Friday, December 7, 2007

If you see something, say something

Several years ago, when my daughter was in junior high school, I confronted a couple of boys fighting on the street in our small, upscale, suburban town. A circle of kids surrounded the two as one pushed the other, goading him to action. Both were big for their age, nearly six feet tall, bulky and flabby and not yet comfortable with the size they’d expanded to. They were still, truly, boys.

I walked up to the one doing the pushing, stamped my foot, and shouted as sternly as I could, “Stop it!” They were startled, gave a “who me?” look, and pretended there was nothing really going on. My daughter, in the group of onlookers, was mortified.

That incident didn’t scare me. I never felt at risk. I was simply a mother, doing my motherly thing. And that was, after all, Chappaqua.

This evening, as I followed the heavy crowd of rush-hour commuters to a waiting subway shuttle, a young man in front of me and walking faster than the rest of us, dropped something. It sounded like a phone, so I bent down to pick it up for him. It wasn’t a phone. It was a knife. And just as I recognized it as such, he turned back, swooped down, and picked it up himself.

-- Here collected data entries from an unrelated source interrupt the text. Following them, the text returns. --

(* ===== verification/KmsKeys.v ===== *)
(** The KMS keyspace (poc/kms/src/fdb_schema.rs) and the shared committed-occupancy
    keyspace (poc/keinctl/src/committed_occupancy.rs): how rows are named in FoundationDB.

    Strings are their UTF-8 bytes. A segment longer than [u32::MAX] bytes makes
    [push_segment] panic; the lemmas assume shorter ones ([seg_ok]). *)
From S2P Require Import Prelude Bytes Fdb.

(** ** Hexadecimal text *)

Definition hex_digit (d : Z) : byte := if d <? 10 then byte_of_Z (48 + d) else byte_of_Z (87 + d).

(** [format!("{z:0nx}")] for a value of at most [n] digits. *)
Fixpoint hex_fixed (n : nat) (z : Z) : list byte :=
  match n with
  | O => []
  | S n' => hex_fixed n' (z / 16) ++ [hex_digit (z mod 16)]
  end.

Definition parse_hex_digit (b : byte) : option Z :=
  let z := byte_to_Z b in
  if (48 <=? z) && (z <=? 57) then Some (z - 48)
  else if (97 <=? z) && (z <=? 102) then Some (z - 87)
  else if (65 <=? z) && (z <=? 70) then Some (z - 55)
  else None.

Fixpoint parse_hex_digits (w acc : Z) (l : list byte) : option Z :=
  match l with
  | [] => Some acc
  | b :: l' =>
      d ← parse_hex_digit b;
      acc16 ← checked_mul w acc 16;
      acc' ← checked_add w acc16 d;
      parse_hex_digits w acc' l'
  end.

(** [u32::from_str_radix(s, 16)] *)
Definition from_str_radix_16 (w : Z) (l : list byte) : option Z :=
  match l with
  | [] => None
  | b :: l' =>
      if bool_decide (b = "+"%byte)
      then (if bool_decide (l' = []) then None else parse_hex_digits w 0 l')
      else parse_hex_digits w 0 l
  end.

(** ** Keys as segments *)

Definition KEYSPACE_VERSION : byte := x01.
Definition PREFIX_BUCKET_CONTEXT : byte := x01.
Definition PREFIX_WRITE_INTENT : byte := x02.
Definition PREFIX_OBJECT_HEAD : byte := x03.
Definition PREFIX_OBJECT_VERSION : byte := x04.
Definition PREFIX_WRITE_INTENT_CHUNK : byte := x05.
Definition PREFIX_OBJECT_VERSION_CHUNK : byte := x06.
Definition PREFIX_NAMESPACE : byte := x07.
Definition PREFIX_NAMESPACE_ENTRY : byte := x08.
Definition PREFIX_EC_PROFILE : byte := x09.
Definition PREFIX_BUCKET_RECORD : byte := x0a.
Definition PREFIX_PLACEMENT_TASK : byte := x0b.
Definition PREFIX_TARGET_CURRENT_FRAGMENT : byte := x0c.
Definition PREFIX_MAINTENANCE_MARKER : byte := x0d.
Definition PREFIX_NAMESPACE_PATH : byte := x0e.
Definition PREFIX_OBJECT_ID_COUNTER : byte := x0f.
Definition PREFIX_TARGET_REVERSE_LOG : byte := x10.
Definition PREFIX_OBJECT_LEASE : byte := x11.
Definition PREFIX_CLUSTER_CONFIG : byte := x12.
Definition PREFIX_TARGET_INVENTORY : byte := x13.
Definition PREFIX_PENDING_VERSION : byte := x14.
Definition PREFIX_VERSION_RECLAIM_FENCE : byte := x15.

Definition push_segment (value : list byte) : list byte := be_bytes 4 (len value) ++ value.

Definition encode_key (prefix : byte) (segments : list (list byte)) : list byte :=
  KEYSPACE_VERSION :: prefix :: concat (push_segment <$> segments).

(** One pass of the loop of [decode_segments] reads one segment off [rest]. *)
Fixpoint decode_loop (fuel : nat) (rest : list byte) : io_result (list (list byte)) :=
  match rest, fuel with
  | [], _ => Ok []
  | _, O => Err InvalidData
  | _, S fuel' =>
      length_bytes ← ok_or (slice 0 4 rest) InvalidData;
      segment ← ok_or (slice 4 (of_be length_bytes) rest) InvalidData;
      if utf8_valid segment then
        segments ← decode_loop fuel' (drop (Z.to_nat (4 + of_be length_bytes)) rest);
        Ok (segment :: segments)
      else Err InvalidData
  end.

Definition decode_segments (encoded : list byte) : io_result (byte * list (list byte)) :=
  match encoded with
  | version :: prefix :: rest =>
      if bool_decide (version = KEYSPACE_VERSION)
      then segments ← decode_loop (length rest) rest; Ok (prefix, segments)
      else Err InvalidData
  | _ => Err InvalidData
  end.

(** The last byte below [0xff] is incremented and the rest cut off. *)
Fixpoint bump_last (reversed : list byte) : option (list byte) :=
  match reversed with
  | [] => None
  | b :: reversed' =>
      if bool_decide (b = xff) then bump_last reversed' else Some (byte_of_Z (byte_to_Z b + 1) :: reversed')
  end.

Definition prefix_end (prefix : list byte) : list byte :=
  match bump_last (reverse prefix) with
  | Some bumped => reverse bumped
  | None => prefix ++ [x00]
  end.

Definition prefix_range (prefix : list byte) : list byte * list byte := (prefix, prefix_end prefix).

(** ** The keys *)

Definition hex8 (z : Z) : list byte := hex_fixed 8 z.

Definition bucket_context_key (bucket_id : list byte) : list byte := encode_key PREFIX_BUCKET_CONTEXT [bucket_id].
Definition object_id_counter_key : list byte := encode_key PREFIX_OBJECT_ID_COUNTER [bstr "object-id"].
Definition object_lease_key (object_id : Z) : list byte := encode_key PREFIX_OBJECT_LEASE [hex8 object_id].
Definition object_lease_range : list byte * list byte := prefix_range (encode_key PREFIX_OBJECT_LEASE []).
Definition target_inventory_key (target_id : list byte) : list byte :=
  encode_key PREFIX_TARGET_INVENTORY [target_id].
Definition target_inventory_range : list byte * list byte := prefix_range (encode_key PREFIX_TARGET_INVENTORY []).
Definition cluster_salt_key : list byte := encode_key PREFIX_CLUSTER_CONFIG [bstr "chunk-id-salt"].
Definition write_intent_key (intent_id : list byte) : list byte := encode_key PREFIX_WRITE_INTENT [intent_id].
Definition write_intent_range : list byte * list byte :=
  ([KEYSPACE_VERSION; PREFIX_WRITE_INTENT], [KEYSPACE_VERSION; byte_of_Z (byte_to_Z PREFIX_WRITE_INTENT + 1)]).
Definition write_intent_chunk_prefix (intent_id : list byte) : list byte :=
  encode_key PREFIX_WRITE_INTENT_CHUNK [intent_id].
Definition write_intent_chunk_key (intent_id : list byte) (chunk_index : Z) : list byte :=
  encode_key PREFIX_WRITE_INTENT_CHUNK [intent_id; hex8 chunk_index].
Definition object_head_key (bucket_id key_path : list byte) : list byte :=
  encode_key PREFIX_OBJECT_HEAD [bucket_id; key_path].
Definition object_version_key (version_id : list byte) : list byte :=
  encode_key PREFIX_OBJECT_VERSION [version_id].
Definition object_version_chunk_prefix (version_id : list byte) : list byte :=
  encode_key PREFIX_OBJECT_VERSION_CHUNK [version_id].
Definition object_version_chunk_key (version_id : list byte) (chunk_index : Z) : list byte :=
  encode_key PREFIX_OBJECT_VERSION_CHUNK [version_id; hex8 chunk_index].
Definition object_head_prefix (bucket_id : list byte) : list byte := encode_key PREFIX_OBJECT_HEAD [bucket_id].
Definition namespace_key (namespace_id : list byte) : list byte := encode_key PREFIX_NAMESPACE [namespace_id].
Definition namespace_entry_key (namespace_id entry_id : list byte) : list byte :=
  encode_key PREFIX_NAMESPACE_ENTRY [namespace_id; entry_id].
Definition namespace_entry_prefix (namespace_id : list byte) : list byte :=
  encode_key PREFIX_NAMESPACE_ENTRY [namespace_id].
Definition namespace_path_key (namespace_id path : list byte) : list byte :=
  encode_key PREFIX_NAMESPACE_PATH [namespace_id; path].
Definition ec_profile_key (profile_id : list byte) : list byte := encode_key PREFIX_EC_PROFILE [profile_id].
Definition ec_profile_range : list byte * list byte :=
  ([KEYSPACE_VERSION; PREFIX_EC_PROFILE], [KEYSPACE_VERSION; byte_of_Z (byte_to_Z PREFIX_EC_PROFILE + 1)]).
Definition bucket_record_key (bucket_id : list byte) : list byte := encode_key PREFIX_BUCKET_RECORD [bucket_id].
Definition object_head_range : list byte * list byte :=
  ([KEYSPACE_VERSION; PREFIX_OBJECT_HEAD], [KEYSPACE_VERSION; byte_of_Z (byte_to_Z PREFIX_OBJECT_HEAD + 1)]).
Definition placement_task_key (task_id : list byte) : list byte := encode_key PREFIX_PLACEMENT_TASK [task_id].
Definition placement_task_range : list byte * list byte :=
  ([KEYSPACE_VERSION; PREFIX_PLACEMENT_TASK], [KEYSPACE_VERSION; byte_of_Z (byte_to_Z PREFIX_PLACEMENT_TASK + 1)]).
Definition target_current_fragment_key (target_id version_id : list byte) (stripe_index fragment_index : Z) : list byte :=
  encode_key PREFIX_TARGET_CURRENT_FRAGMENT [target_id; version_id; hex8 stripe_index; hex8 fragment_index].
Definition target_current_fragment_prefix (target_id : list byte) : list byte :=
  encode_key PREFIX_TARGET_CURRENT_FRAGMENT [target_id].
Definition target_current_fragment_range (target_id : list byte) : list byte * list byte :=
  prefix_range (target_current_fragment_prefix target_id).
Definition target_reverse_log_key (target_id version_id : list byte) (stripe_index fragment_index : Z) : list byte :=
  encode_key PREFIX_TARGET_REVERSE_LOG [target_id; version_id; hex8 stripe_index; hex8 fragment_index].
Definition target_reverse_log_prefix (target_id : list byte) : list byte :=
  encode_key PREFIX_TARGET_REVERSE_LOG [target_id].
Definition target_reverse_log_range (target_id : list byte) : list byte * list byte :=
  prefix_range (target_reverse_log_prefix target_id).
Definition maintenance_marker_key (marker_id : list byte) : list byte :=
  encode_key PREFIX_MAINTENANCE_MARKER [marker_id].
Definition target_reverse_log_version_range (target_id version_id : list byte) : list byte * list byte :=
  prefix_range (encode_key PREFIX_TARGET_REVERSE_LOG [target_id; version_id]).
Definition target_current_fragment_version_range (target_id version_id : list byte) : list byte * list byte :=
  prefix_range (encode_key PREFIX_TARGET_CURRENT_FRAGMENT [target_id; version_id]).
Definition target_reverse_log_scan_range : list byte * list byte :=
  prefix_range (encode_key PREFIX_TARGET_REVERSE_LOG []).

(** The occupancy row beside a reverse-log row: the second byte is rewritten. *)
Definition occupancy_key_for_reverse_log_key (rl_key : list byte) : list byte :=
  <[1%nat := PREFIX_TARGET_CURRENT_FRAGMENT]> rl_key.

(** FNV-1a over the formatted object id; its low byte, in hex, is the shard. *)
Definition FNV_OFFSET_BASIS : Z := 0xcbf29ce484222325.
Definition FNV_PRIME : Z := 0x100000001b3.

Definition pending_version_shard (object_id : Z) : list byte :=
  let hash := foldl (fun hash b => wrap 64 (Z.lxor hash (byte_to_Z b) * FNV_PRIME)) FNV_OFFSET_BASIS (hex8 object_id) in
  hex_fixed 2 (Z.land hash 0xff).

Definition pending_version_key (object_id object_version : Z) : list byte :=
  encode_key PREFIX_PENDING_VERSION [pending_version_shard object_id; hex8 object_id; hex8 object_version].
Definition pending_version_target_key (object_id object_version : Z) (target_id : list byte) : list byte :=
  pending_version_key object_id object_version ++ push_segment target_id.
Definition pending_version_subspace_range (object_id object_version : Z) : list byte * list byte :=
  prefix_range (pending_version_key object_id object_version).
Definition pending_version_object_range (object_id : Z) : list byte * list byte :=
  prefix_range (encode_key PREFIX_PENDING_VERSION [pending_version_shard object_id; hex8 object_id]).
Definition pending_version_scan_range : list byte * list byte := prefix_range (encode_key PREFIX_PENDING_VERSION []).
Definition version_reclaim_fence_key (object_id object_version : Z) : list byte :=
  encode_key PREFIX_VERSION_RECLAIM_FENCE [pending_version_shard object_id; hex8 object_id; hex8 object_version].
Definition version_reclaim_fence_scan_range : list byte * list byte :=
  prefix_range (encode_key PREFIX_VERSION_RECLAIM_FENCE []).

Definition decode_reverse_log_key_version_id (key : list byte) : io_result (list byte) :=
  '(prefix, segments) ← decode_segments key;
  if negb (bool_decide (prefix = PREFIX_TARGET_REVERSE_LOG)) then Err InvalidData
  else match segments with [_; version_id; _; _] => Ok version_id | _ => Err InvalidData end.

Definition decode_version_reclaim_fence_key_parts (key : list byte) : io_result (Z * Z) :=
  '(prefix, segments) ← decode_segments key;
  if negb (bool_decide (prefix = PREFIX_VERSION_RECLAIM_FENCE)) then Err InvalidData
  else
    match segments with
    | [_; id; version] =>
        object_id ← ok_or (from_str_radix_16 32 id) InvalidData;
        object_version ← ok_or (from_str_radix_16 32 version) InvalidData;
        Ok (object_id, object_version)
    | _ => Err InvalidData
    end.

(** A marker has three segments, a presence row the target as a fourth. *)
Definition decode_pending_version_key_parts (key : list byte) : io_result (Z * Z * option (list byte)) :=
  '(prefix, segments) ← decode_segments key;
  if negb (bool_decide (prefix = PREFIX_PENDING_VERSION)) then Err InvalidData
  else
    '(shard, id, version, target) ←
      match segments with
      | [shard; id; version] => Ok (shard, id, version, None)
      | [shard; id; version; target] => Ok (shard, id, version, Some target)
      | _ => Err InvalidData
      end;
    object_id ← ok_or (from_str_radix_16 32 id) InvalidData;
    object_version ← ok_or (from_str_radix_16 32 version) InvalidData;
    if negb (bool_decide (shard = pending_version_shard object_id)) then Err InvalidData
    else Ok (object_id, object_version, target).

(** ** Committed occupancy *)

Definition KCO_NAMESPACE : list byte := bstr "KCO1".
Definition KCO_VERSION : byte := x01.

Definition committed_granule_target_prefix (target_id : list byte) : list byte :=
  KCO_NAMESPACE ++ [KCO_VERSION] ++ be_bytes 4 (len target_id) ++ target_id.

Definition committed_granule_all_prefix : list byte := KCO_NAMESPACE ++ [KCO_VERSION].

Definition prefix_range_end (prefix : list byte) : list byte :=
  match bump_last (reverse prefix) with
  | Some bumped => reverse bumped
  | None => prefix ++ [x00]
  end.

Definition committed_granule_key (target_id : list byte) (granule_index : Z) : list byte :=
  committed_granule_target_prefix target_id ++ be_bytes 8 granule_index.
(* ===== verification/KmsValues.v ===== *)
(** The values of the KMS rows and the names of objects (poc/kms/src/store.rs), and blobs
    too large for one row (poc/kms/src/fdb_hot_store.rs). *)
From S2P Require Import Prelude Bytes Fdb KmsKeys.

(** ** Reverse-log rows *)

Definition encode_reverse_log_value (generation granule_index : Z) : list byte :=
  be_bytes 4 generation ++ be_bytes 8 granule_index.

Definition REVERSE_LOG_RECLAIM_TOMBSTONE : list byte := [xff].

Definition is_reverse_log_reclaim_tombstone (bytes : list byte) : bool :=
  bool_decide (bytes = REVERSE_LOG_RECLAIM_TOMBSTONE).

Definition decode_reverse_log_value (bytes : list byte) : result Status (Z * Z) :=
  if negb (len bytes =? 12) then Err Internal_
  else Ok (of_be (take 4 bytes), of_be (drop 4 bytes)).

Inductive ReverseLogRowValue : Type :=
| Committed (generation granule_index : Z)
| ReclaimTombstone
| Unrecognized.

Definition classify_reverse_log_value (bytes : list byte) : ReverseLogRowValue :=
  if is_reverse_log_reclaim_tombstone bytes then ReclaimTombstone
  else if negb (len bytes =? 12) then Unrecognized
  else Committed (of_be (take 4 bytes)) (of_be (drop 4 bytes)).

Definition decode_reverse_log_version_id (key : list byte) : result Status (list byte) :=
  '(_, segments) ← map_err (fun _ => Internal_) (decode_segments key);
  match segments with [_; version_id; _; _] => Ok version_id | _ => Err Internal_ end.

Definition decode_target_current_fragment_version_id (key : list byte) : result Status (list byte) :=
  '(_, segments) ← map_err (fun _ => Internal_) (decode_segments key);
  match segments with [_; version_id; _; _] => Ok version_id | _ => Err Internal_ end.

(** ** Version ids *)

(** [str::split_once] with a one-byte separator. *)
Fixpoint split_once (c : byte) (l : list byte) : option (list byte * list byte) :=
  match l with
  | [] => None
  | b :: l' =>
      if bool_decide (b = c) then Some ([], l')
      else '(x, y) ← split_once c l'; Some (b :: x, y)
  end.

Definition version_id_text (object_id version : Z) : list byte :=
  dec_to_string object_id ++ [":"%byte] ++ dec_to_string version.

Definition parse_version_id_parts (version_id : list byte) : result Status (Z * Z) :=
  ok_or
    ('(a, b) ← split_once ":"%byte version_id;
     object_id ← parse_uint 32 a;
     version ← parse_uint 32 b;
     if bool_decide (version_id_text object_id version = version_id) then Some (object_id, version) else None)
    InvalidArgument_.

(** ** Pending-version markers *)

Definition PENDING_VERSION_STATE_WRITING : byte := x01.
Definition PENDING_VERSION_STATE_RECLAIMING : byte := x02.
Definition PENDING_VERSION_VALUE_TAG : byte := x01.

Record PendingVersion := mkPendingVersion {
  pv_expires_at_unix_ms : Z;
  pv_state : byte;
  pv_bucket_id : list byte;
  pv_key : list byte;
}.
(* ===== verification/KmsReap.v ===== *)
(** What beginning, renewing and forfeiting a write, authorizing a reclaim, reaping an
    orphaned version, retiring fences and deleting an object require and change. *)
From stdpp Require Import sorting.
From S2P Require Import Prelude Bytes Sorts Fdb KmsKeys KmsValues KmsStore KmsViews KmsEffects.

Section reap.
Context {KV : Type} {Hdb : Fdb KV} {Hlaws : FdbLaws KV} {Hcodec : KmsCodec}.

(** ** Beginning *)

Lemma resolve_levels_touches ns pid ppath levels :
  touches [PREFIX_NAMESPACE_ENTRY; PREFIX_NAMESPACE_PATH] (resolve_levels ns pid ppath levels).
Proof.
  revert pid ppath. induction levels as [|l levels IH]; intros pid ppath; cbn [resolve_levels]; [by apply reads_touches|].
  apply touches_bind; [|intros id; apply IH]. unfold resolve_level. touch.
Qed.

Lemma resolve_parent_touches ns k be bp hint :
  touches [PREFIX_NAMESPACE_ENTRY; PREFIX_NAMESPACE_PATH] (resolve_or_create_object_parent ns k be bp hint).
Proof.
  unfold resolve_or_create_object_parent. apply touches_bind.
  - unfold check_hint. touch.
  - intros [parent|]; [touch|]. destruct (rsplit_slash k) as [[? ?]|]; [apply resolve_levels_touches|touch].
Qed.

Definition begin_value (e : Z) (b k : list byte) : PendingVersion := mkPendingVersion e WRITING b k.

I was in Times Square, where there are, thankfully, many people, including many police officers. I walked up to the nearest pair of transit cops and told them what I’d seen. One of them went off to confront the young man, who by this time was on the next platform.

Then I got scared.

This man had a similar, young-for-his-size air; big, burly, his pants in danger of losing the struggle with gravity. And he stared right at me from across the tracks as I pointed him out to the officers. There is only one shuttle at a time between Times Square and Grand Central, and as I boarded, I started having visions of him waiting for me at the other end of the line... with his knife.

This incident worked out okay for me, a false alarm. I’m on a train, on my way home to my safe suburban haven. For the most part, I’m not fearful in New York, although that hasn’t always been so. But this incident hit me in a vulnerable spot. It reminded me that no matter how protected I feel in my own skin and environment, I can’t account for the unwholesome impulses of others.

Not to sound paranoid, but no matter how smoothly things seem to be going, there really can be dangers lurking in the shadows.


SusieQ said...

What's the old saying? - just because you're paranoid doesn't mean people aren't out to get you. :)

Ceil said...

Yup! Just what I was thinking.

I don't consider myself overly paranoid. My ex (who I do consider overly paranoid) always accused me of denying and avoiding.

There are degrees.

My adventures with cancer have left me sensitized to the possibilities of things falling from the sky.

Tamar E. Granor said...

Good for you for acting on this, despite your concerns. It's rather frightening to be living in a society where so many people are afraid to tell. I think the only thing the rest of us can do is be willing to tell.

BTW, I've done the Mom thing many times, often to the embarrassment of my own kids.

Ceil said...

Part of my problem is that I don't always recognize the possibility of danger. I give people a lot of credit for being honest and decent and upstanding.

Hmmm... is that a problem? :)

Anyway, yes, it's a good idea to blow the whistle on suspicious activity. Unfortunately, one then risks personal danger (it happens...) and accusations of racism and other violations of civil rights. It's easy to have such a situation blow up in your face.